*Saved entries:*
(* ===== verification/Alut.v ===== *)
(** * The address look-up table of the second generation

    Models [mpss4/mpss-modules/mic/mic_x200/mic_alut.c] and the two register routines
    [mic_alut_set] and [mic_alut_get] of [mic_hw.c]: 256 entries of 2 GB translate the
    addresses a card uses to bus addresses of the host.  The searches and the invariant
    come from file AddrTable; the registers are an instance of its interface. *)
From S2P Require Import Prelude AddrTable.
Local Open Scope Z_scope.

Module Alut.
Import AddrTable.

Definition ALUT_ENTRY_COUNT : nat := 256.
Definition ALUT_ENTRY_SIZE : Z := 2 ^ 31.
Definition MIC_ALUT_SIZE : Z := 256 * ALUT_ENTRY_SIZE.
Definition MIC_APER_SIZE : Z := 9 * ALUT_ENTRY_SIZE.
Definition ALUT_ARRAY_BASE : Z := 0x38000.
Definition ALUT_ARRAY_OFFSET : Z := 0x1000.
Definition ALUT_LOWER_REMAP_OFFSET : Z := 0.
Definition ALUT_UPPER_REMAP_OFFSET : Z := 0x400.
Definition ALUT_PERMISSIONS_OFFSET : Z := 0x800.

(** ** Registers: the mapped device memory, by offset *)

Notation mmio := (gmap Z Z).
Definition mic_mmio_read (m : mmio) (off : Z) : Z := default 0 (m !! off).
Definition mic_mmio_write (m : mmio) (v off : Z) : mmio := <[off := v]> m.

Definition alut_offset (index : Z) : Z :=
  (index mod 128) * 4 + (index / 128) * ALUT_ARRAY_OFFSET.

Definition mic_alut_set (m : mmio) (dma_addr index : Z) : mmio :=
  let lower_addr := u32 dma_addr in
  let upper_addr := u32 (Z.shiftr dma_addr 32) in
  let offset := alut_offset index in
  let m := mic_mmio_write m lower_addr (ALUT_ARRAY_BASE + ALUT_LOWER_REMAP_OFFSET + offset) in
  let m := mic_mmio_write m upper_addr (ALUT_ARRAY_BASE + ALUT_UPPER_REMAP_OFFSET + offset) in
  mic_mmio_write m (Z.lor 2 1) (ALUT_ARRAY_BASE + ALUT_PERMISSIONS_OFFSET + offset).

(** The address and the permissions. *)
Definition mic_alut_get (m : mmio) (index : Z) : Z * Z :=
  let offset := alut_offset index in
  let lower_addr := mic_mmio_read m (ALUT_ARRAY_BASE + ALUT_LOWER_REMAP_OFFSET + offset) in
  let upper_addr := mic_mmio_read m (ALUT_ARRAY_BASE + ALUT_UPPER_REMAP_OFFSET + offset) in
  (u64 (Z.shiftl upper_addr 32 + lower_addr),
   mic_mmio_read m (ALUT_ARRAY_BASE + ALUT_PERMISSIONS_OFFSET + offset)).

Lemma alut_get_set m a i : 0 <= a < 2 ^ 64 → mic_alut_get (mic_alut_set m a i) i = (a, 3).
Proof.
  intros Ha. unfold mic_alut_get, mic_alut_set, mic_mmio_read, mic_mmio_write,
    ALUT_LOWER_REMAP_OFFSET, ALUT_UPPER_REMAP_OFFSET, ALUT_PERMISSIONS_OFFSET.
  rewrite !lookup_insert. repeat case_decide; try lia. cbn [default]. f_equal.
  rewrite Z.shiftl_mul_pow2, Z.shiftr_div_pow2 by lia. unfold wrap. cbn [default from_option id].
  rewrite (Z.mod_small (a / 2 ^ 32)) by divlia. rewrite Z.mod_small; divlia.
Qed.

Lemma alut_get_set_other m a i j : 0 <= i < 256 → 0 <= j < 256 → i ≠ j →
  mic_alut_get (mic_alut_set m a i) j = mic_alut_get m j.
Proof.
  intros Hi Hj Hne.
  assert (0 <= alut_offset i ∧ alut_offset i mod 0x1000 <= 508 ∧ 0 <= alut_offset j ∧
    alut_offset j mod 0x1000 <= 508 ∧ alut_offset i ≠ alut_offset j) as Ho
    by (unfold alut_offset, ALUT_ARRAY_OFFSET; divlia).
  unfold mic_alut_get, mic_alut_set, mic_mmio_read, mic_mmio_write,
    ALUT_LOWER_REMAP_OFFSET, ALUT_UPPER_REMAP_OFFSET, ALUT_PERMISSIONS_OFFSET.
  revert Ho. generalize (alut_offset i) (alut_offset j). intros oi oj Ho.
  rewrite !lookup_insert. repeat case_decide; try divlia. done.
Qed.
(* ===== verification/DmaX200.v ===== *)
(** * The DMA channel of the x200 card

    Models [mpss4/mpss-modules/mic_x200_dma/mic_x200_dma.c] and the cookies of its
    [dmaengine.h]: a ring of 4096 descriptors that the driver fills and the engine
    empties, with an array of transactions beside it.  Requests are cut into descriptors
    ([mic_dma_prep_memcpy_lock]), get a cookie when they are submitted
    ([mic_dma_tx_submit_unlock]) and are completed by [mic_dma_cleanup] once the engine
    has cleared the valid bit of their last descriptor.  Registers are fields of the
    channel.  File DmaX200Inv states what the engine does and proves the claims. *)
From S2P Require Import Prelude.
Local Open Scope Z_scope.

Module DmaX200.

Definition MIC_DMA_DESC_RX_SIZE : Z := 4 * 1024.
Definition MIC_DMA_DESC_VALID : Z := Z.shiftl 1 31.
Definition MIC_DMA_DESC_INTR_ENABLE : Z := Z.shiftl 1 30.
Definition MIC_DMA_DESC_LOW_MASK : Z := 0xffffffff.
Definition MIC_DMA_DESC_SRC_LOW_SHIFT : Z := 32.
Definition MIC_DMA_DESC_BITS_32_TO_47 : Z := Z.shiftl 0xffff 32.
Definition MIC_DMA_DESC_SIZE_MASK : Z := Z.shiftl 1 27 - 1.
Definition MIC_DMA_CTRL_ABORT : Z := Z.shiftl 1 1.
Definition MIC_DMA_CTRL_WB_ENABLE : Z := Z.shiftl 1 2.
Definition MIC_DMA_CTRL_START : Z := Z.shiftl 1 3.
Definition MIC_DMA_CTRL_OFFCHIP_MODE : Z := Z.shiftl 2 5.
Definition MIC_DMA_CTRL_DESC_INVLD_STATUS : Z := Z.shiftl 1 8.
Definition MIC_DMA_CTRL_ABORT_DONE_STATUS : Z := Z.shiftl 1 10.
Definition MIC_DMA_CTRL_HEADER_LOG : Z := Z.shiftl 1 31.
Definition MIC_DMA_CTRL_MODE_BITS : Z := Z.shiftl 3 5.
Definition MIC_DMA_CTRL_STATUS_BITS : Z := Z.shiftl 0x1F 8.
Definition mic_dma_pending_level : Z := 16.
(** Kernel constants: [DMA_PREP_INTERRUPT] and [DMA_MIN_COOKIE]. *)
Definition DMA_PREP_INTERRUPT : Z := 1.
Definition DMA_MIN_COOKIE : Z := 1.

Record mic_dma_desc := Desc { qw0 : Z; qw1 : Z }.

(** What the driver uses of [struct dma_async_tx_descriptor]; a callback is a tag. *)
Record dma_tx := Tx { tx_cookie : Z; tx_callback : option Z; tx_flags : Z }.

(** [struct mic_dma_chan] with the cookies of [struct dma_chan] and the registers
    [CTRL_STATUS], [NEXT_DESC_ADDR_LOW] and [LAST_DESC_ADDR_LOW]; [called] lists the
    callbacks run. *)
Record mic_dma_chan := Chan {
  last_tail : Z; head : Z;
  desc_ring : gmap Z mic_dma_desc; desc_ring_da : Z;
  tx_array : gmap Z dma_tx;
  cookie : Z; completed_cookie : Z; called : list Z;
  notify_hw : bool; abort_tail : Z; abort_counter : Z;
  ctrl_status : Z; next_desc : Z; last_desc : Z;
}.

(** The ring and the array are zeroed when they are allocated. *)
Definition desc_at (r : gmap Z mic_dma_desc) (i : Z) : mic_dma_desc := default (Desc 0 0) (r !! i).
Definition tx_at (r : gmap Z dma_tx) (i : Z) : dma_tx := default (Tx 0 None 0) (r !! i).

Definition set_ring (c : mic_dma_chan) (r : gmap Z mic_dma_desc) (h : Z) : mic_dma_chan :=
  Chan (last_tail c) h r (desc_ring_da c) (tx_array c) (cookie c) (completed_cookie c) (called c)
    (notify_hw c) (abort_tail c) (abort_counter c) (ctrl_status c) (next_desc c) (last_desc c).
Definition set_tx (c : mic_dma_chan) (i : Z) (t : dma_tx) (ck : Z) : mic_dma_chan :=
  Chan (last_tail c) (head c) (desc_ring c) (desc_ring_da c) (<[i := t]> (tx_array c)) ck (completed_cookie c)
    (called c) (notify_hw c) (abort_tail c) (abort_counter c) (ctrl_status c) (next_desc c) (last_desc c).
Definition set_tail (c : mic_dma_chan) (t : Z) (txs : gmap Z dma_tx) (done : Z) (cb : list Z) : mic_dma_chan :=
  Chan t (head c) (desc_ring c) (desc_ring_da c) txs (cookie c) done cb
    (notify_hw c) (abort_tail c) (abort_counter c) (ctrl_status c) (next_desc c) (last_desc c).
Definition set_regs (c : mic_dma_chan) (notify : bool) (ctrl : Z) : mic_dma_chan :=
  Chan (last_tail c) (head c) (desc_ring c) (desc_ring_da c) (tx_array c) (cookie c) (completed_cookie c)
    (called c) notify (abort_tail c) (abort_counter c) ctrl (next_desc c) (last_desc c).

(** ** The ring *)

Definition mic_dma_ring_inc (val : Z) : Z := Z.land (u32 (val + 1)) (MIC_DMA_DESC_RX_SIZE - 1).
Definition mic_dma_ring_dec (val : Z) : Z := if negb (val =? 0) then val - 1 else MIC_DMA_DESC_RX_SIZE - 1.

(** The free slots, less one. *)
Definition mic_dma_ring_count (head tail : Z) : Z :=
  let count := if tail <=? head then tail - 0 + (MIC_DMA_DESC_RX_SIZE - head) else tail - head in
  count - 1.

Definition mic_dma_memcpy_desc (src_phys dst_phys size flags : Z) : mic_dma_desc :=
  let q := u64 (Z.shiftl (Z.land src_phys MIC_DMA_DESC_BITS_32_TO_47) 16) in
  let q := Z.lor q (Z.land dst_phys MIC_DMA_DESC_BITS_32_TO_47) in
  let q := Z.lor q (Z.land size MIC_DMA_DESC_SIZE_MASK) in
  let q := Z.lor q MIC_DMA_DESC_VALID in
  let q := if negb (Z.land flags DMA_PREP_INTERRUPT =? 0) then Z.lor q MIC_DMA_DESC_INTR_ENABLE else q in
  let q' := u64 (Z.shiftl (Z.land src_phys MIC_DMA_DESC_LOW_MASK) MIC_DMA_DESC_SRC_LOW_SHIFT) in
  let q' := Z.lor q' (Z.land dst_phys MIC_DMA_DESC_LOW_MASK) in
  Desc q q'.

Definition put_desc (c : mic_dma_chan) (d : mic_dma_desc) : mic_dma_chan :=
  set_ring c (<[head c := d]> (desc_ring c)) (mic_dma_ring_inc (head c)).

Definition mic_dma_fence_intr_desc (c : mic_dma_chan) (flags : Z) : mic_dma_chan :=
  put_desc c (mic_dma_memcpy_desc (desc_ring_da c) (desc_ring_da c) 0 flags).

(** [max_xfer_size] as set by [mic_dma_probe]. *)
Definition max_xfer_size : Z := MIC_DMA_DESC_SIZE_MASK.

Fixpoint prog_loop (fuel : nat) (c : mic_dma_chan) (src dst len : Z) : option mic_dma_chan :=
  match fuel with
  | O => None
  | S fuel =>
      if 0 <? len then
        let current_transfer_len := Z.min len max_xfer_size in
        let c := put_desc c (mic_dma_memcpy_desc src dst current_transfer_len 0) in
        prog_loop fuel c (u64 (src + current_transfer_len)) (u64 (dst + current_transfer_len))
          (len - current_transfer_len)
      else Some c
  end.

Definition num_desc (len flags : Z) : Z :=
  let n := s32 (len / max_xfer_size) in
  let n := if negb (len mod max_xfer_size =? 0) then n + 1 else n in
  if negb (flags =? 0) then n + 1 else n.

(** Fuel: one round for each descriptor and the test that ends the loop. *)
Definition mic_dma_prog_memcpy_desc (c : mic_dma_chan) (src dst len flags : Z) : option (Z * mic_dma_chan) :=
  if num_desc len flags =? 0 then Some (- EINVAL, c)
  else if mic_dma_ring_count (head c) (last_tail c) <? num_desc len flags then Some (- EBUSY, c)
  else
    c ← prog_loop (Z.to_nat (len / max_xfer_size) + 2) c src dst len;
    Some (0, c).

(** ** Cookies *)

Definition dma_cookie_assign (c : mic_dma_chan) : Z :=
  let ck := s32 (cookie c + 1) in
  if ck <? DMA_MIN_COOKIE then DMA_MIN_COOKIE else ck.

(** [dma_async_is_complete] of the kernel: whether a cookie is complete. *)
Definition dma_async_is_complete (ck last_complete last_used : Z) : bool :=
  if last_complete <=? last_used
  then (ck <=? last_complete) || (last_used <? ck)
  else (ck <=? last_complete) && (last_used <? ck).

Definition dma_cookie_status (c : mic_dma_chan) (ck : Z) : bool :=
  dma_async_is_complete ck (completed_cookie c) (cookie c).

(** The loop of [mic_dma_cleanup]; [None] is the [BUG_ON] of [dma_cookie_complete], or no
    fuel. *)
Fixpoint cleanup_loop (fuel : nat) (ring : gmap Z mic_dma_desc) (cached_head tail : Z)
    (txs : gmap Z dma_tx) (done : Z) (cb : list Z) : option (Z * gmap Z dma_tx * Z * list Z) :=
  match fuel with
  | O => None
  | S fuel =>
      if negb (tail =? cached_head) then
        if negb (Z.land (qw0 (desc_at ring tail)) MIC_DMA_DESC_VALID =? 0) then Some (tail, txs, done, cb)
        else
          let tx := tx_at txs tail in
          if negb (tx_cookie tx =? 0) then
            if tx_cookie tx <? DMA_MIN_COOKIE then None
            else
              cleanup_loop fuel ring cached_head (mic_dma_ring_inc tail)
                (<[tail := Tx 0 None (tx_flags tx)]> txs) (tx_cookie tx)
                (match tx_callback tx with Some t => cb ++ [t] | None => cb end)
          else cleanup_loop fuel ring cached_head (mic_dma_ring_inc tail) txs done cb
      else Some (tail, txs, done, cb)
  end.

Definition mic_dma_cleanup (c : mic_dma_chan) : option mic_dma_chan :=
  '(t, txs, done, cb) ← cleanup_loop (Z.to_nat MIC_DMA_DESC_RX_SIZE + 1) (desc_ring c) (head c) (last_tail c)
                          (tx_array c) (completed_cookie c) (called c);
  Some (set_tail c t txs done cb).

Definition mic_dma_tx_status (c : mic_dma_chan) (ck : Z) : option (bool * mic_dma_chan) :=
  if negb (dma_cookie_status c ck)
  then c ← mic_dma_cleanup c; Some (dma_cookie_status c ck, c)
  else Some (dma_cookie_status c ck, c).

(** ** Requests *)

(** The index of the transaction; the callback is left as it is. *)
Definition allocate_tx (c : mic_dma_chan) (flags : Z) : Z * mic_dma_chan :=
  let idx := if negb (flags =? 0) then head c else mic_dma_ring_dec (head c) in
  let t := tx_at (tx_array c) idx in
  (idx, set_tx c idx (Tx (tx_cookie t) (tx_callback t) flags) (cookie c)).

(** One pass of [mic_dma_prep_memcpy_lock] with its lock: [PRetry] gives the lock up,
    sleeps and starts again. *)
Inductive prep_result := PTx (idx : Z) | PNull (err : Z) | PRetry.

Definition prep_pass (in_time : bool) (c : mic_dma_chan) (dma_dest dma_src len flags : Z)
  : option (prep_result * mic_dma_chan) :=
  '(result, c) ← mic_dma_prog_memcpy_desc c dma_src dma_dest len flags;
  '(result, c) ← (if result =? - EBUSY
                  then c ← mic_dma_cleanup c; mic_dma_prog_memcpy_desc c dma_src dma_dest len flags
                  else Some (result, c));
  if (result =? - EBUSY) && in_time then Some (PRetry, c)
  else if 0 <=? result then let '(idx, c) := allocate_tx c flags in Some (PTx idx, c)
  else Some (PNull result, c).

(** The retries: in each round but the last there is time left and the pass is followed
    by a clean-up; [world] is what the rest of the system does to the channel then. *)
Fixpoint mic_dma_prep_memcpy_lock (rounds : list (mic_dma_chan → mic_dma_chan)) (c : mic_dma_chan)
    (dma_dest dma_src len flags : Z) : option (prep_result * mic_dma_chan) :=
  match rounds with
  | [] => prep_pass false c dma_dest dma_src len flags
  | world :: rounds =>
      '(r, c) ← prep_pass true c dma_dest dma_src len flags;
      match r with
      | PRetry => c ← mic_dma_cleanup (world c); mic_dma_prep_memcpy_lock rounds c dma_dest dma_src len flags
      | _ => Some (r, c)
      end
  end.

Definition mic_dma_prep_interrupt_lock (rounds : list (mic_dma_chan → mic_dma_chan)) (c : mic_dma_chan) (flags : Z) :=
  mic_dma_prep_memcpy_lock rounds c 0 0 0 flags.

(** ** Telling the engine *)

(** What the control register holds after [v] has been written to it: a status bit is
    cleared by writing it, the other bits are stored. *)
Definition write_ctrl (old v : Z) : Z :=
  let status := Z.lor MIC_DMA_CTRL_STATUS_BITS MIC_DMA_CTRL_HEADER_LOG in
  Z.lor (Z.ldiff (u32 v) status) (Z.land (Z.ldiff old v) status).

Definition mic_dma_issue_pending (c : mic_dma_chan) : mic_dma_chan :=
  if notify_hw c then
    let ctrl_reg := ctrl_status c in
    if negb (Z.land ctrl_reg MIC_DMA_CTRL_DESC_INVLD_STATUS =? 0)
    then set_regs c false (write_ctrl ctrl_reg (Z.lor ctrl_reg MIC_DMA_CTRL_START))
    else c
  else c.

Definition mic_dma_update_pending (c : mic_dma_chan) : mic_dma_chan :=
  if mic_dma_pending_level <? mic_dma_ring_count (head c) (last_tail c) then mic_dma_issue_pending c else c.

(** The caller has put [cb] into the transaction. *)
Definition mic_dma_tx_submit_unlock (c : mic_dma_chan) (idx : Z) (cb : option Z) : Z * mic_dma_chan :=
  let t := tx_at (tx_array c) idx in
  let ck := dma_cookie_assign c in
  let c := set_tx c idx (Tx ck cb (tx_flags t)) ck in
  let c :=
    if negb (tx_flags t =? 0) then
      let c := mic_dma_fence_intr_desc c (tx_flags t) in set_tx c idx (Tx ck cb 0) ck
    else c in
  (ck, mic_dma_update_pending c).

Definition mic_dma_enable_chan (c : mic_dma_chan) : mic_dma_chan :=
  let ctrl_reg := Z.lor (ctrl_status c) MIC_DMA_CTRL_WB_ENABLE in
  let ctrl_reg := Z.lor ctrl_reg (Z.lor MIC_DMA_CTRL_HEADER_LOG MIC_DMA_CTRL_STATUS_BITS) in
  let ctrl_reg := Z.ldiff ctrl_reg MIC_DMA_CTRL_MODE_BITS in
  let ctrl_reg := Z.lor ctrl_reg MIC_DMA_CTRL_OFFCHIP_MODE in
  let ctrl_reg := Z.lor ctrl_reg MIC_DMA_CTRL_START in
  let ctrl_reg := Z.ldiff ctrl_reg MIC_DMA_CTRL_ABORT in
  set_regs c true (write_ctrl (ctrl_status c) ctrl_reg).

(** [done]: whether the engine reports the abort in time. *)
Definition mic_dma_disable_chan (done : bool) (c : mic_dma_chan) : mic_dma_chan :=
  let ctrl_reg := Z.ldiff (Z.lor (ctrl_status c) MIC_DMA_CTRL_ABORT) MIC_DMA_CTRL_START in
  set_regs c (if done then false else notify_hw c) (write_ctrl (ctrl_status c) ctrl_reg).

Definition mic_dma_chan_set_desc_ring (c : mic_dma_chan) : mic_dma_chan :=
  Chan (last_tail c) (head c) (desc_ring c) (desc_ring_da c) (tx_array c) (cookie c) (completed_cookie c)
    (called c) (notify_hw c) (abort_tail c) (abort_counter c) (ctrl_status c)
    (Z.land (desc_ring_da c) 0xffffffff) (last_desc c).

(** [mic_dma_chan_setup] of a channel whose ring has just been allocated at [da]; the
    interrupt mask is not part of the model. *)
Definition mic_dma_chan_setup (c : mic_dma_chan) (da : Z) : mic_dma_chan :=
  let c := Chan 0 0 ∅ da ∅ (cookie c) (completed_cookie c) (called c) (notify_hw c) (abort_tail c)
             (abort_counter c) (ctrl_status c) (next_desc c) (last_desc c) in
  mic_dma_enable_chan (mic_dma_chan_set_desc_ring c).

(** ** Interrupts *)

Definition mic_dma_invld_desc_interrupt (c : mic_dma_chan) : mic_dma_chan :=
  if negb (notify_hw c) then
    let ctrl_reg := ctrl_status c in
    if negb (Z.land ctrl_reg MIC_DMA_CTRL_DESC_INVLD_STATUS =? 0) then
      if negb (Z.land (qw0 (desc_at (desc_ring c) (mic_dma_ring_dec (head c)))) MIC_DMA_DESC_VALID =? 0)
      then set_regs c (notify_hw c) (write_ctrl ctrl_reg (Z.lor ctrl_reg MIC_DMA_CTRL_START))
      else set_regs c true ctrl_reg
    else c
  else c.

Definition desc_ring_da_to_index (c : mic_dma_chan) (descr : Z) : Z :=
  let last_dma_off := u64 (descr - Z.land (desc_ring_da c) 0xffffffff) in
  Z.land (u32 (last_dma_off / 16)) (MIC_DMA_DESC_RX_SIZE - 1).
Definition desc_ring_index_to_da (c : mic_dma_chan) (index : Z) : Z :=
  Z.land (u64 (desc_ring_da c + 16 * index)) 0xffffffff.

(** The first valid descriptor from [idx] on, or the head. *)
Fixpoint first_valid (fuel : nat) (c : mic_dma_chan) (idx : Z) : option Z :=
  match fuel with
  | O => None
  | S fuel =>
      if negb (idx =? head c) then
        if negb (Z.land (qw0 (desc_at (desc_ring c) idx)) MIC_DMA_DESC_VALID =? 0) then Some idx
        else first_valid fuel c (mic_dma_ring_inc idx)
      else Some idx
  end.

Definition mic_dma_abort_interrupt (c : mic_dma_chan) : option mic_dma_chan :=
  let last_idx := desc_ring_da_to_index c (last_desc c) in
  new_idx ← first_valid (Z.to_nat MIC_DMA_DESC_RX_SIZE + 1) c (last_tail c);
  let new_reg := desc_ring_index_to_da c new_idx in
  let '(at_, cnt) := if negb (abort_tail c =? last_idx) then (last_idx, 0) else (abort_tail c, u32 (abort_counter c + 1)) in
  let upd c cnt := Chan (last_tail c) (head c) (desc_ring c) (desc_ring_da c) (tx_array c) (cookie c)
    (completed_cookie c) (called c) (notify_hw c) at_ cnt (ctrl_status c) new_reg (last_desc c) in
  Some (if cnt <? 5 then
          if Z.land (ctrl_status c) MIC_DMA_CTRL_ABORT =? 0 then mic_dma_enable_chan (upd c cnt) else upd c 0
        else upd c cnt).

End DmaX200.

*Task requirements:* Review the entries above and return every line where "Fixpoint" appears.

*Task solution:*
Fixpoint prog_loop (fuel : nat) (c : mic_dma_chan) (src dst len : Z) : option mic_dma_chan :=
Fixpoint cleanup_loop (fuel : nat) (ring : gmap Z mic_dma_desc) (cached_head tail : Z)
Fixpoint mic_dma_prep_memcpy_lock (rounds : list (mic_dma_chan → mic_dma_chan)) (c : mic_dma_chan)
Fixpoint first_valid (fuel : nat) (c : mic_dma_chan) (idx : Z) : option Z :=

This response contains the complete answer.